Plusieurs décennies de restrictions budgétaires, de malthusianisme social, de retour à l’ordre, de répression et de continence (y compris sexuelle sous la menace du sida), et d’infantilisation (ah ! le spectacle médiatique de la marchandise et de l’information) ont profondément marqué les pensées, les sensations et les œuvres. Après cela, s’il devait y avoir un après, pourra-t-on à nouveau s’autoriser à créer et désirer sans mesure. A accepter le sentiment que du possible est de nouveau possible.
C’est peut-être de cela dont souffre l’art contemporain en France : de mesure, d’encadrement des désirs, de limites (budgétaires, administratives, etc.), d’un déficit de considération, de passion et d’amour. Les footballeurs sont les dieux des stades, les artistes passent pour les bouffons de la république.
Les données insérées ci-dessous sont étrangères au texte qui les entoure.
(** * JSON value model, recursive-descent parser, path accessor and serializer

    A shallow embedding of [src/include/parsers/json_parser.h] and
    [src/src/parsers/json_parser.cpp] (namespace [parser]), followed by the
    properties of the specification that were checked against it and by
    further properties of the code.

    Conventions of the embedding:
    - [std::string] is [string]; a [char] is an [ascii] byte.
    - [int] is a [Z] in the range [INT_MIN .. INT_MAX] (32 bits).
    - [double] is an IEEE-754 binary64 value, [spec_float] with
      [prec = 53] and [emax = 1024]; a NaN carries no sign or payload.
    - [std::map<std::string, JSONValue>] is an association list kept sorted
      by key (the iteration order of [std::map]), without duplicate keys.
    - a C++ exception is the [Throw] outcome of [result], carrying the
      message it was constructed with; [what()] is that message as a C
      string, up to its first NUL byte ([c_str]).
    - the C library is glibc on x86-64: [strtod] rounds to nearest and
      detects underflow after rounding ([is_tiny]).
    - the call stack is unbounded: recursion depth is limited only by the
      fuel of the mutually recursive parsing functions, and [parse] is
      shown to supply enough of it for every input. *)

From Stdlib Require Import ZArith List Bool Lia Arith Ascii String.
From Stdlib Require Import Floats.SpecFloat.
Import ListNotations.

Open Scope string_scope.
Open Scope nat_scope.

(* ================================================================= *)
(** ** Characters and strings of the C++ standard library *)

(** [std::isdigit] in the "C" locale. *)
Definition isdigit (c : ascii) : bool :=
  match c with
  | "0" | "1" | "2" | "3" | "4" | "5" | "6" | "7" | "8" | "9" => true
  | _ => false
  end%char.

(** [std::isspace] in the "C" locale: space, \t, \n, \v, \f, \r. *)
Definition isspace (c : ascii) : bool :=
  match c with
  | " " | "009" | "010" | "011" | "012" | "013" => true
  | _ => false
  end%char.

(** [content[pos]]: for [pos == content.length()] the operator yields the
    terminating NUL character. *)
Definition char_at (content : string) (pos : nat) : ascii :=
  match String.get pos content with
  | Some c => c
  | None => Ascii.zero
  end.

(** [content.substr(pos, n)], for [pos <= content.length()]. *)
Definition substr (content : string) (pos n : nat) : string :=
  String.substring pos n content.

(** [s.find(c) != std::string::npos]. *)
Fixpoint contains_char (c : ascii) (s : string) : bool :=
  match s with
  | EmptyString => false
  | String c' s' => (c' =? c)%char || contains_char c s'
  end.

(** [std::string(n, c)]. *)
Fixpoint string_repeat (n : nat) (c : ascii) : string :=
  match n with
  | O => EmptyString
  | S n' => String c (string_repeat n' c)
  end.

Definition string_of_char (c : ascii) : string := String c EmptyString.

(** [std::string(s.c_str())]: a C string ends at its first NUL byte. *)
Fixpoint c_str (s : string) : string :=
  match s with
  | EmptyString => EmptyString
  | String c s' =>
      if (c =? Ascii.zero)%char then EmptyString else String c (c_str s')
  end.

(* ================================================================= *)
(** ** [int]: [std::stoi] and [std::to_string(int)] *)

Definition INT_MIN : Z := (-2147483648)%Z.
Definition INT_MAX : Z := 2147483647%Z.

Definition in_int_range (z : Z) : bool :=
  ((INT_MIN <=? z) && (z <=? INT_MAX))%Z.

Definition digit_value (c : ascii) : Z :=
  (Z.of_N (N_of_ascii c) - 48)%Z.

Definition digit_char (d : Z) : ascii :=
  ascii_of_N (Z.to_N (48 + d)).

(** The run of decimal digits at the front of [s], accumulated as strtol and
    strtod do: returns the value, the number of digits read and the rest. *)
Fixpoint scan_digits (s : string) (acc : Z) (n : nat) : Z * nat * string :=
  match s with
  | String c s' =>
      if isdigit c then scan_digits s' (10 * acc + digit_value c)%Z (S n)
      else (acc, n, s)
  | EmptyString => (acc, n, s)
  end.

Fixpoint skip_spaces (s : string) : string :=
  match s with
  | String c s' => if isspace c then skip_spaces s' else s
  | EmptyString => s
  end.

(** An optional sign: [(negative, rest)]. *)
Definition scan_sign (s : string) : bool * string :=
  match s with
  | String "-" s' => (true, s')
  | String "+" s' => (false, s')
  | _ => (false, s)
  end.

(** [std::stoi(s)]: [None] when it throws ([std::invalid_argument] when no
    digit can be converted, [std::out_of_range] when the value does not fit
    an [int]). Characters after the digits are ignored. *)
Definition stoi (s : string) : option Z :=
  let '(neg, s1) := scan_sign (skip_spaces s) in
  let '(v, n, _) := scan_digits s1 0%Z 0 in
  match n with
  | O => None
  | S _ =>
      let v' := if neg then (- v)%Z else v in
      if in_int_range v' then Some v' else None
  end.

(** Decimal digits of a non-negative number, most significant first, in
    front of [acc]. [fuel] bounds the number of digits. *)
Fixpoint dec_digits (fuel : nat) (n : Z) (acc : string) : string :=
  match fuel with
  | O => acc
  | S fuel' =>
      let acc' := String (digit_char (n mod 10)) acc in
      if (n <? 10)%Z then acc' else dec_digits fuel' (n / 10) acc'
  end.

Definition dec_string (n : Z) : string :=
  dec_digits (S (Z.to_nat (Z.log2 n))) n EmptyString.

(** [std::to_string(int)]. *)
Definition to_string_int (z : Z) : string :=
  if (z <? 0)%Z then String "-" (dec_string (- z)) else dec_string z.

(* ================================================================= *)
(** ** [double]: [std::stod], [std::to_string(double)], conversions *)

Definition double : Type := spec_float.

Definition dprec : Z := 53%Z.
Definition demax : Z := 1024%Z.

(** The binary64 value nearest to [m * 10^e] (ties to even), as strtod
    computes it; an overflow gives an infinity. *)
Definition decimal_to_double (neg : bool) (m e : Z) : double :=
  match m with
  | Zpos p =>
      if (0 <=? e)%Z then
        binary_normalize dprec demax
          (if neg then Z.opp (m * 10 ^ e) else (m * 10 ^ e))%Z 0%Z neg
      else
        SFdiv dprec demax (S754_finite neg p 0%Z)
          (S754_finite false (Z.to_pos (10 ^ (- e))) 0%Z)
  | _ => S754_zero neg
  end.

(** Whether [d] is exactly [m * 10^e] in absolute value. *)
Definition double_is_exactly (d : double) (m e : Z) : bool :=
  match d with
  | S754_finite _ md ed =>
      (Zpos md * 2 ^ (Z.max ed 0) * 10 ^ (Z.max (- e) 0)
       =? m * 10 ^ (Z.max e 0) * 2 ^ (Z.max (- ed) 0))%Z
  | S754_zero _ => (m =? 0)%Z
  | _ => false
  end.

(** Whether strtod counts [m * 10^e] as tiny. The C library (glibc on
    x86-64) detects tininess after rounding: the value is tiny when, rounded
    to 53 bits with an unbounded exponent, it is still below the smallest
    normal number [2^-1022], that is when
    [m * 10^e < (2^54 - 1) * 2^-1076]. *)
Definition is_tiny (m e : Z) : bool :=
  (e <? 0)%Z && (m * 2 ^ 1076 <? (2 ^ 54 - 1) * 10 ^ (- e))%Z.

(** The exponent part of a decimal floating literal: [e] or [E], an optional
    sign and at least one digit; without a digit nothing is consumed. *)
Definition scan_exponent (s : string) : Z :=
  match s with
  | String c s' =>
      if ((c =? "e") || (c =? "E"))%char then
        let '(neg, s1) := scan_sign s' in
        let '(v, n, _) := scan_digits s1 0%Z 0 in
        match n with
        | O => 0%Z
        | S _ => if neg then (- v)%Z else v
        end
      else 0%Z
  | EmptyString => 0%Z
  end.

(** The result of strtod for the decimal [m * 10^e], [0 <= m], with the
    sign [neg]: the nearest binary64 value, or [None] when strtod reports
    [ERANGE], on an overflow and on a result that is tiny and inexact. *)
Definition strtod_result (neg : bool) (m e : Z) : option double :=
  let d := decimal_to_double neg m e in
  match d with
  | S754_infinity _ => None
  | _ =>
      if is_tiny m e && negb (double_is_exactly d m e)
      then None else Some d
  end.

(** [std::stod(s)] for the decimal form of the subject sequence (optional
    white space and sign, digits with an optional point, optional exponent):
    [None] when it throws, that is [std::invalid_argument] when there is no
    digit and [std::out_of_range] when strtod reports [ERANGE]. The forms
    [inf], [nan] and hexadecimal are not covered: the one caller here,
    [parse_number], passes lexemes made of digits and of the characters
    [- + . e E] only. *)
Definition stod (s : string) : option double :=
  let '(neg, s1) := scan_sign (skip_spaces s) in
  let '(ip, n1, s2) := scan_digits s1 0%Z 0 in
  let '(m, n2, s3) :=
    match s2 with
    | String "." s2' => scan_digits s2' ip 0
    | _ => (ip, 0, s2)
    end in
  match n1 + n2 with
  | O => None
  | S _ => strtod_result neg m (scan_exponent s3 - Z.of_nat n2)
  end.

(** Six digits after the decimal point. *)
Definition frac6 (n : Z) : string :=
  String (digit_char (n / 100000 mod 10))
 (String (digit_char (n / 10000 mod 10))
 (String (digit_char (n / 1000 mod 10))
 (String (digit_char (n / 100 mod 10))
 (String (digit_char (n / 10 mod 10))
 (String (digit_char (n mod 10)) EmptyString))))).

(** [p / q] rounded to the nearest integer, ties to even, for [0 < q]. *)
Definition div_round_even (p q : Z) : Z :=
  let quo := (p / q)%Z in
  let r := (p mod q)%Z in
  match (2 * r ?= q)%Z with
  | Lt => quo
  | Gt => (quo + 1)%Z
  | Eq => if Z.even quo then quo else (quo + 1)%Z
  end.

(** [std::to_string(double)], that is [printf("%f")]: six digits after the
    point, the exact binary value rounded to nearest. *)
Definition to_string_double (d : double) : string :=
  match d with
  | S754_nan => "nan"
  | S754_infinity s => if s then "-inf" else "inf"
  | S754_zero s => if s then "-0.000000" else "0.000000"
  | S754_finite s m e =>
      let n :=
        if (0 <=? e)%Z then (Zpos m * 2 ^ e * 1000000)%Z
        else div_round_even (Zpos m * 1000000) (2 ^ (- e)) in
      (if s then "-" else "") ++
      dec_string (n / 1000000) ++ "." ++ frac6 (n mod 1000000)
  end.

(** [static_cast<int>(d)]: truncation toward zero. Outside the range of
    [int] (and for NaN) the conversion is undefined in C++; the model gives
    [INT_MIN] there, as the x86 conversion does. *)
Definition double_to_int (d : double) : Z :=
  match d with
  | S754_finite s m e =>
      let t := if (0 <=? e)%Z then (Zpos m * 2 ^ e)%Z
               else (Zpos m / 2 ^ (- e))%Z in
      let t' := if s then (- t)%Z else t in
      if in_int_range t' then t' else INT_MIN
  | S754_zero _ => 0%Z
  | _ => INT_MIN
  end.

(** [d != 0.0]: false for both zeros, true for everything else (NaN too). *)
Definition double_nonzero (d : double) : bool :=
  match d with
  | S754_zero _ => false
  | _ => true
  end.

Definition double_zero : double := S754_zero false.

(* ================================================================= *)
(** ** [std::map<std::string, V>] as a sorted association list *)

Section StdMap.
Context {V : Type}.

(** [m.find(key)], [None] for [m.end()]. *)
Fixpoint map_find (key : string) (m : list (string * V)) : option V :=
  match m with
  | [] => None
  | (k, v) :: m' => if (k =? key)%string then Some v else map_find key m'
  end.

(** [m[key] = value]: the entry is replaced when the key is present and
    inserted at its place in key order otherwise. *)
Fixpoint map_assign (key : string) (value : V) (m : list (string * V))
  : list (string * V) :=
  match m with
  | [] => [(key, value)]
  | (k, v) :: m' =>
      match String.compare key k with
      | Eq => (key, value) :: m'
      | Lt => (key, value) :: (k, v) :: m'
      | Gt => (k, v) :: map_assign key value m'
      end
  end.
End StdMap.

(* ================================================================= *)
(** ** [class JSONValue] *)

(** [enum class JSONValue::Type]. *)
Inductive JSONType : Type :=
  | TString | TNumber | TInteger | TBoolean | TNull | TObject | TArray.

Definition JSONType_eqb (a b : JSONType) : bool :=
  match a, b with
  | TString, TString | TNumber, TNumber | TInteger, TInteger
  | TBoolean, TBoolean | TNull, TNull | TObject, TObject
  | TArray, TArray => true
  | _, _ => false
  end.

(** The private members of [JSONValue]: a tag and one field per payload. *)
#[warnings="-register-all"]
Inductive JSONValue : Type :=
  mkJSONValue {
    type_ : JSONType;
    string_value_ : string;
    int_value_ : Z;
    double_value_ : double;
    bool_value_ : bool;
    object_values_ : list (string * JSONValue);
    array_values_ : list JSONValue
  }.

(** [JSONValue()]. *)
Definition JSONValue_null : JSONValue :=
  mkJSONValue TNull "" 0%Z double_zero false [] [].

(** [JSONValue(const std::string&)]. *)
Definition JSONValue_string (value : string) : JSONValue :=
  mkJSONValue TString value 0%Z double_zero false [] [].

(** [JSONValue(int)]. *)
Definition JSONValue_int (value : Z) : JSONValue :=
  mkJSONValue TInteger "" value double_zero false [] [].

(** [JSONValue(double)]. *)
Definition JSONValue_double (value : double) : JSONValue :=
  mkJSONValue TNumber "" 0%Z value false [] [].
C’est cet état de choses qu’il faudra surmonter pour redémarrer. Par des rencontres, des échanges, des contacts, etc. Par de larges et fructueux débats sur la situation et les conditions de l’art au début du XXIe siècle. Tâche immense et nécessaire…
André Rouillé.
paris-art.com met ses forums à la disposition de chacun(e). En particulier:
— «La vie d’artiste» : de la Bohème est né au XIXe siècle l’idée que la galère était presque constitutive de l’innovation artistique. Quelles sont les formes de la galère des artiste au début du XXIe siècle?
— «Ce qui se passe» : les nouveaux chemins du faire artistique, les nouveaux paradigmes de la création, les nouveaux lieux, les nouveaux acteurs de l’art contemporain…
— «Ce qui ne se passe pas» : chronique des projets refusés, des initiatives arrêtées, de l’autisme des partenaires.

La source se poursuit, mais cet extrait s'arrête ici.